DATA EXTRACT Block Start

(* ===== verification/SlotFacts.v ===== *)
(** * Slots of the unification table: chains, roots and updates

    What [root], [into_root], [lower_level] and [set_value] do, for the three
    kinds of slots at once. [rooted] says that the chain of variables starting
    at a variable ends; it depends on the values of the slots only, not on the
    levels. *)
From S2P Require Import Prelude UnifTypes UnifTable.

Class HasUnifVarLaws (Ty : Type) `{!HasUnifVar Ty} : Prop := {
  as_unif_var_UnifVar v l : as_unif_var (UnifVar v l) = Some (v, l);
  as_unif_var_Some t v l : as_unif_var t = Some (v, l) → t = UnifVar v l;
}.

#[export] Instance type_unif_var_laws {Ctr} : HasUnifVarLaws (UnifType Ctr).
Proof. split; [done|]. intros [] ??; simpl; congruence. Qed.
#[export] Instance rrows_unif_var_laws {Ctr} : HasUnifVarLaws (UnifRecordRows Ctr).
Proof. split; [done|]. intros [] ??; simpl; congruence. Qed.
#[export] Instance erows_unif_var_laws {Ctr} : HasUnifVarLaws (UnifEnumRows Ctr).
Proof. split; [done|]. intros [] ??; simpl; congruence. Qed.

Section slots.
Context {Ty : Type} `{!HasUnifVar Ty, !HasUnifVarLaws Ty}.
Implicit Types (slots : list (UnifSlot Ty)) (vs : list (option Ty)).

(** The values of the slots. *)
Definition vals slots : list (option Ty) := map value slots.

Lemma length_vals slots : length (vals slots) = length slots.
Proof. apply length_map. Qed.

Lemma vals_lookup slots v : vals slots !! v = value <$> slots !! v.
Proof. apply list_lookup_fmap. Qed.

Lemma vals_lookup_Some slots v o :
  vals slots !! v = Some o → ∃ s, slots !! v = Some s ∧ value s = o.
Proof. rewrite vals_lookup. destruct (slots !! v) eqn:?; simpl; naive_solver. Qed.

Lemma vals_insert slots v s : vals (<[v := s]> slots) = <[v := value s]> (vals slots).
Proof. apply list_fmap_insert. Qed.

Lemma vals_insert_same slots v s l :
  slots !! v = Some s → vals (<[v := mkSlot (value s) l]> slots) = vals slots.
Proof.
  intros Hv. rewrite vals_insert. simpl. apply list_insert_id.
  by rewrite vals_lookup, Hv.
Qed.

(** ** Chains *)

(** [ends vs n v]: the chain from [v] ends after [n] links. *)
Inductive ends vs : nat → VarId → Prop :=
| ends_none v : vs !! v = Some None → ends vs 0 v
| ends_value v t : vs !! v = Some (Some t) → as_unif_var t = None → ends vs 0 v
| ends_link v w l n : vs !! v = Some (Some (UnifVar w l)) → ends vs n w → ends vs (S n) v.

Definition rooted vs v : Prop := ∃ n, ends vs n v.

Lemma ends_lt vs n v : ends vs n v → v < length vs.
Proof. destruct 1; by eapply lookup_lt_Some. Qed.

Lemma UnifVar_inj v l w l' : UnifVar (Ty := Ty) v l = UnifVar w l' → v = w ∧ l = l'.
Proof.
  intros Heq. apply (f_equal as_unif_var) in Heq.
  rewrite !as_unif_var_UnifVar in Heq. naive_solver.
Qed.

Lemma UnifVar_not_value v l : as_unif_var (UnifVar (Ty := Ty) v l) ≠ None.
Proof. by rewrite as_unif_var_UnifVar. Qed.

Lemma ends_det vs n m v : ends vs n v → ends vs m v → n = m.
Proof.
  intros H1. revert m. induction H1 as [v|v t Hv Ht|v w l n Hv Hw IH]; intros m H2;
    inversion H2 as [? Hv'|? t' Hv' Ht'|? w' l' n' Hv' Hw']; subst; try congruence.
  - rewrite Hv in Hv'. simplify_eq. by apply UnifVar_not_value in Ht.
  - rewrite Hv in Hv'. simplify_eq. by apply UnifVar_not_value in Ht'.
  - rewrite Hv in Hv'. apply (inj Some), (inj Some), UnifVar_inj in Hv' as [-> _].
    f_equal. by apply IH.
Qed.

(** The variables of a chain are distinct, so there are at most as many links
    as slots. *)
Lemma ends_path vs n v :
  ends vs n v →
  ∃ p, length p = S n ∧ NoDup p ∧ List.Forall (λ w, w < length vs ∧ ∃ m, m ≤ n ∧ ends vs m w) p.
Proof.
  intros H. pose proof (ends_lt _ _ _ H) as Hlt.
  induction H as [v Hv|v t Hv Ht|v w l n Hv Hw IH].
  - exists [v]. repeat constructor; simpl; try lia; try set_solver.
    exists 0. split; [lia|by constructor].
  - exists [v]. repeat constructor; simpl; try lia; try set_solver.
    exists 0. split; [lia|by eapply ends_value].
  - pose proof (ends_lt _ _ _ Hw) as Hw'. destruct (IH Hw') as (p & Hlen & Hnd & Hall).
    assert (ends vs (S n) v) as Hvn by by econstructor.
    exists (v :: p). split; [simpl; lia|]. split.
    + constructor; [|done]. intros Hin.
      rewrite Forall_forall in Hall. destruct (Hall v Hin) as (_ & m & Hm & Hend).
      pose proof (ends_det _ _ _ _ Hvn Hend). lia.
    + constructor; [by eauto|]. eapply Forall_impl; [exact Hall|]. simpl.
      intros u (? & m & ? & ?). split; [done|]. exists m. split; [lia|done].
Qed.

Lemma ends_bound vs n v : ends vs n v → n < length vs.
Proof.
  intros (p & Hlen & Hnd & Hall)%ends_path.
  assert (length p ≤ length (seq 0 (length vs))) as Hle.
  { apply submseteq_length, NoDup_submseteq; [done|].
    intros w Hw. rewrite Forall_forall in Hall. apply elem_of_seq.
    pose proof (Hall w Hw). lia. }
  rewrite length_seq in Hle. lia.
Qed.

(** ** Roots *)

(** What [into_root] returns: an unassigned variable, or a type that is not a
    variable. *)
Definition is_root vs (t : Ty) : Prop :=
  match as_unif_var t with
  | Some (v, _) => vs !! v = Some None
  | None => True
  end.

Lemma root_ends vs slots n k v l :
  vals slots = vs → ends vs n v → n < k →
  ∃ t, root k slots v l = Done t ∧ is_root vs t ∧
       (as_unif_var t = None → ∃ w, vs !! w = Some (Some t)).
Proof.
  intros <- H. revert k l. induction H as [v Hv|v t Hv Ht|v w lw n Hv Hw IH]; intros k l Hk;
    destruct k as [|k]; try lia; cbn [root];
    destruct (vals_lookup_Some _ _ _ Hv) as (s & Hvs & Hs); rewrite Hvs; simpl; rewrite Hs.
  - exists (UnifVar v l). unfold is_root. rewrite as_unif_var_UnifVar. naive_solver.
  - exists t. unfold is_root. rewrite Ht. naive_solver.
  - rewrite as_unif_var_UnifVar. apply IH. lia.
Qed.

(** [into_root] returns a root, within the fuel it is given. *)
Lemma root_total slots t :
  (∀ v l, as_unif_var t = Some (v, l) → rooted (vals slots) v) →
  ∃ t', into_root slots t = Done t' ∧ is_root (vals slots) t' ∧
        (as_unif_var t' = None → t' = t ∨ ∃ w, vals slots !! w = Some (Some t')).
Proof.
  intros Hr. unfold into_root. destruct (as_unif_var t) as [[v l]|] eqn:Ht.
  - destruct (Hr v l eq_refl) as [n Hn].
    destruct (root_ends (vals slots) slots n (S (length slots)) v l eq_refl Hn)
      as (t' & Ht' & Hroot & Hval).
    { pose proof (ends_bound _ _ _ Hn). rewrite length_vals in *. lia. }
    exists t'. naive_solver.
  - exists t. unfold is_root. rewrite Ht. naive_solver.
Qed.

(** A root is related to the type it is the root of. *)
Lemma into_root_rel (R : Ty → Ty → Prop) slots t t' :
  Reflexive R → Transitive R →
  (∀ v l u, vals slots !! v = Some (Some u) → R (UnifVar v l) u) →
  into_root slots t = Done t' → R t t'.
Proof.
  intros Hrefl Htrans Hvar. unfold into_root.
  destruct (as_unif_var t) as [[v l]|] eqn:Ht; [|naive_solver].
  apply as_unif_var_Some in Ht as ->. generalize (S (length slots)). intros k.
  revert v l. induction k as [|k IH]; intros v l; cbn [root]; [done|].
  destruct (slots !! v) as [s|] eqn:Hs; simpl; [|done].
  destruct (value s) as [u|] eqn:Hu; [|naive_solver].
  assert (R (UnifVar v l) u) as Hvu by (apply Hvar; by rewrite vals_lookup, Hs; simpl; rewrite Hu).
  destruct (as_unif_var u) as [[w lw]|] eqn:Hw; [|naive_solver].
  apply as_unif_var_Some in Hw as ->. intros Hroot. etrans; [done|]. by apply IH.
Qed.

(** Assigning an unassigned variable keeps every chain finite, if the chain
    does not come back to it: it is given an unassigned variable or a
    concrete type. *)
Lemma rooted_assign vs v t w :
  vs !! v = Some None →
  (∀ u l, as_unif_var t = Some (u, l) → u ≠ v ∧ vs !! u = Some None) →
  rooted vs w → rooted (<[v := Some t]> vs) w.
Proof.
  intros Hv Ht [n Hn].
  assert (v < length vs) as Hlt by by eapply lookup_lt_Some.
  induction Hn as [u Hu|u t' Hu Ht'|u x l n Hu Hx [m IH]].
  - destruct (decide (u = v)) as [->|Hne].
    + destruct (as_unif_var t) as [[x l]|] eqn:Hx.
      * destruct (Ht _ _ eq_refl) as [Hxv Hxn]. exists 1.
        apply as_unif_var_Some in Hx as ->.
        apply (ends_link _ v x l); [by rewrite list_lookup_insert_eq|].
        apply ends_none. by rewrite list_lookup_insert_ne.
      * exists 0. apply (ends_value _ v t); [|done]. by rewrite list_lookup_insert_eq.
    + exists 0. apply ends_none. by rewrite list_lookup_insert_ne.
  - exists 0. apply (ends_value _ u t'); [|done]. rewrite list_lookup_insert_ne; congruence.
  - exists (S m). apply (ends_link _ u x l); [|done]. rewrite list_lookup_insert_ne; congruence.
Qed.

(** Taking out a value that is not a variable, and putting one in, keep the
    chains finite. *)
Lemma rooted_set_value vs v o w t0 :
  vs !! v = Some t0 → (∀ t, t0 = Some t → as_unif_var t = None) →
  (∀ t, o = Some t → as_unif_var t = None) →
  rooted vs w → rooted (<[v := o]> vs) w.
Proof.
  intros Hv Ht0 Ho [n Hn].
  assert (v < length vs) as Hlt by by eapply lookup_lt_Some.
  assert (ends (<[v := o]> vs) 0 v) as Hvend.
  { destruct o as [t|].
    - apply (ends_value _ v t); [by rewrite list_lookup_insert_eq|by apply Ho].
    - apply ends_none. by rewrite list_lookup_insert_eq. }
  induction Hn as [u Hu|u t' Hu Ht'|u x l n Hu Hx [m IH]];
    (destruct (decide (u = v)) as [->|Hne]; [by eexists|]).
  - exists 0. apply ends_none. by rewrite list_lookup_insert_ne.
  - exists 0. apply (ends_value _ u t'); [|done]. by rewrite list_lookup_insert_ne.
  - exists (S m). apply (ends_link _ u x l); [|done]. by rewrite list_lookup_insert_ne.
Qed.

Lemma rooted_app vs k w :
  rooted vs w → rooted (vs ++ k) w.
Proof.
  intros [n Hn]. exists n.
  induction Hn.
  - apply ends_none. by apply lookup_app_l_Some.
  - eapply ends_value; [by apply lookup_app_l_Some|done].
  - eapply ends_link; [by apply lookup_app_l_Some|done].
Qed.

(** ** Updates *)

Lemma lower_level_ok slots v l :
  v < length slots →
  ∃ slots', lower_level slots v l = Done slots' ∧ vals slots' = vals slots.
Proof.
  intros [s Hs]%lookup_lt_is_Some. unfold lower_level. rewrite Hs. simpl.
  eexists. split; [done|]. destruct (l <? level s); [|done].
  by apply vals_insert_same.
Qed.

Lemma set_value_ok slots v o :
  v < length slots →
  ∃ slots', set_value slots v o = Done slots' ∧ vals slots' = <[v := o]> (vals slots).
Proof.
  intros [s Hs]%lookup_lt_is_Some. unfold set_value. rewrite Hs. simpl.
  eexists. split; [done|]. by rewrite vals_insert.
Qed.

Lemma slot_level_ok slots v : v < length slots → ∃ l, slot_level slots v = Done l.
Proof. intros [s Hs]%lookup_lt_is_Some. unfold slot_level. rewrite Hs. by eexists. Qed.

Lemma assert_unassigned_ok slots v :
  vals slots !! v = Some None → assert_unassigned slots v = Done ().
Proof.
  intros (s & Hs & Hv)%vals_lookup_Some. unfold assert_unassigned. rewrite Hs. simpl.
  by rewrite Hv.
Qed.

(** ** Well-formed slots *)

(** [P] holds of the values, the chains end, and the variables with a pending
    update are assigned something that is not a variable. *)
Record slots_ok (P : Ty → Prop) vs (pending : list VarId) : Prop := {
  slots_values v t : vs !! v = Some (Some t) → P t;
  slots_rooted v : v < length vs → rooted vs v;
  slots_pending v : v ∈ pending → ∃ t, vs !! v = Some (Some t) ∧ as_unif_var t = None;
}.

Lemma slots_ok_assign P vs pend v t :
  slots_ok P vs pend → P t → vs !! v = Some None →
  (∀ u l, as_unif_var t = Some (u, l) → u ≠ v ∧ vs !! u = Some None) →
  slots_ok P (<[v := Some t]> vs) pend.
Proof.
  intros [Hv Hr Hp] Ht Hnone Hroot.
  assert (v < length vs) as Hlt by by eapply lookup_lt_Some. split.
  - intros w t' Hw. destruct (decide (w = v)) as [->|].
    + rewrite list_lookup_insert_eq in Hw by done. naive_solver.
    + rewrite list_lookup_insert_ne in Hw by done. eauto.
  - intros w. rewrite length_insert. intros Hw. apply rooted_assign; auto.
  - intros w Hw. destruct (Hp w Hw) as (t' & Ht' & ?). exists t'. split; [|done].
    rewrite list_lookup_insert_ne; congruence.
Qed.

Lemma slots_ok_assign_pending P vs pend v t :
  slots_ok P vs pend → P t → vs !! v = Some None → as_unif_var t = None →
  slots_ok P (<[v := Some t]> vs) (pend ++ [v]).
Proof.
  intros Hok Ht Hnone Hc.
  assert (v < length vs) as Hlt by by eapply lookup_lt_Some.
  destruct (slots_ok_assign P vs pend v t Hok Ht Hnone) as [Hv Hr Hp]; [congruence|].
  split; [done..|]. intros w [Hw|Hw%list_elem_of_singleton]%elem_of_app; [by apply Hp|].
  subst. exists t. split; [|done]. by rewrite list_lookup_insert_eq.
Qed.

Lemma slots_ok_impl (P Q : Ty → Prop) vs pend :
  (∀ t, P t → Q t) → slots_ok P vs pend → slots_ok Q vs pend.
Proof. intros HPQ [Hv Hr Hp]. split; eauto. Qed.

Lemma slots_ok_app P vs pend k :
  slots_ok P vs pend → slots_ok P (vs ++ replicate k None) pend.
Proof.
  intros [Hv Hr Hp]. split.
  - intros v t [?|[? Hrep]]%lookup_app_Some; [eauto|].
    by apply lookup_replicate_1 in Hrep as [? _].
  - intros v Hlt. destruct (decide (v < length vs)) as [|Hge]; [by apply rooted_app, Hr|].
    exists 0. apply ends_none. rewrite lookup_app_r by lia.
    apply lookup_replicate_2. rewrite length_app, length_replicate in Hlt. lia.
  - intros v (t & ? & ?)%Hp. exists t. split; [by apply lookup_app_l_Some|done].
Qed.

Lemma slots_ok_pending P vs pend pend' :
  slots_ok P vs pend → (∀ v, v ∈ pend' → v ∈ pend) → slots_ok P vs pend'.
Proof. intros [Hv Hr Hp] Hsub. split; eauto. Qed.

(** Replacing a value that is not a variable by another. *)
Lemma slots_ok_set P vs pend v t0 o :
  slots_ok P vs pend → vs !! v = Some t0 → (∀ t, t0 = Some t → as_unif_var t = None) →
  (∀ t, o = Some t → P t ∧ as_unif_var t = None) →
  (o = None → v ∉ pend) →
  slots_ok P (<[v := o]> vs) pend.
Proof.
  intros [Hv Hr Hp] Hlook Ht0 Ho Hnp.
  assert (v < length vs) as Hlt by by eapply lookup_lt_Some. split.
  - intros w t' Hw. destruct (decide (w = v)) as [->|].
    + rewrite list_lookup_insert_eq in Hw by done. naive_solver.
    + rewrite list_lookup_insert_ne in Hw by done. eauto.
  - intros w. rewrite length_insert. intros Hw.
    eapply rooted_set_value; eauto. naive_solver.
  - intros w Hw. destruct (decide (w = v)) as [->|].
    + destruct o as [t|]; [|by destruct Hnp]. exists t.
      rewrite list_lookup_insert_eq by done. naive_solver.
    + rewrite list_lookup_insert_ne by done. by apply Hp.
Qed.
End slots.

DATA EXTRACT Block End

> [PROBLEM DESCRIPTION] Show every line from the listing above in which the string "Hlen" appears.

> [OUTPUT FOR THIS TASK]
  - pose proof (ends_lt _ _ _ Hw) as Hw'. destruct (IH Hw') as (p & Hlen & Hnd & Hall).
  intros (p & Hlen & Hnd & Hall)%ends_path.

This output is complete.